§ **Work order**
Copy, exactly and without additions, every line in the records below from the one holding "From S2P Require Import Prelude" through the one holding "exists call, ToConsumer", both ends included.

§ **Stored data**
+ + +

(* ===== verification/CacheFetchCover.v ===== *)
(** A fetch among other activity, in ascending order: every position of its range
    is served from the cache, requested upstream, or known to hold nothing, in
    order and without overlap.

    Between two steps of the task anything may happen to the store; what is
    required is that a step finds the track readable and what the task holds
    still in place ([undisturbed]). *)

From Stdlib Require Import Init.Byte.
From S2P Require Import Prelude Location CacheRanges CacheState CacheObject CacheEvict CacheWriteback CacheIterator CacheFetchWriteback CacheFetch CacheFetchTheorems.
From S2P Require Import CacheWitness.

Section cover.
Context `{LL : LocationLaws} `{!IntervalSetApi} `{IL : !IntervalSetLaws} `{EA : ExtensionsApi} `{FP : FetchParams}.
Implicit Types (c : MoqxCache) (i : FetchRangeIterator) (k : FetchTask) (s : FetchSys) (evs : list FetchEvent).

(** ** What happens to a position *)
Definition call_at (call : FetchCall) : option AbsoluteLocation :=
  match call with
  | FObject g _ o _ _ _ _ | FEndOfGroup g _ o _ | FEndOfTrackAndGroup g _ o => Some (Loc g o)
  | _ => None
  end.
Definition served evs (l : AbsoluteLocation) : Prop :=
  exists call, ToConsumer call ∈ evs /\ call_at call = Some l.
Definition requested evs (l : AbsoluteLocation) : Prop :=
  exists w r, UpstreamFetch w r ∈ evs /\ in_range (f_start r) (toExclusiveEnd (f_end r)) l.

+ + +

§ **Task answer**
From S2P Require Import Prelude Location CacheRanges CacheState CacheObject CacheEvict CacheWriteback CacheIterator CacheFetchWriteback CacheFetch CacheFetchTheorems.
From S2P Require Import CacheWitness.

Section cover.
Context `{LL : LocationLaws} `{!IntervalSetApi} `{IL : !IntervalSetLaws} `{EA : ExtensionsApi} `{FP : FetchParams}.
Implicit Types (c : MoqxCache) (i : FetchRangeIterator) (k : FetchTask) (s : FetchSys) (evs : list FetchEvent).

(** ** What happens to a position *)
Definition call_at (call : FetchCall) : option AbsoluteLocation :=
  match call with
  | FObject g _ o _ _ _ _ | FEndOfGroup g _ o _ | FEndOfTrackAndGroup g _ o => Some (Loc g o)
  | _ => None
  end.
Definition served evs (l : AbsoluteLocation) : Prop :=
  exists call, ToConsumer call ∈ evs /\ call_at call = Some l.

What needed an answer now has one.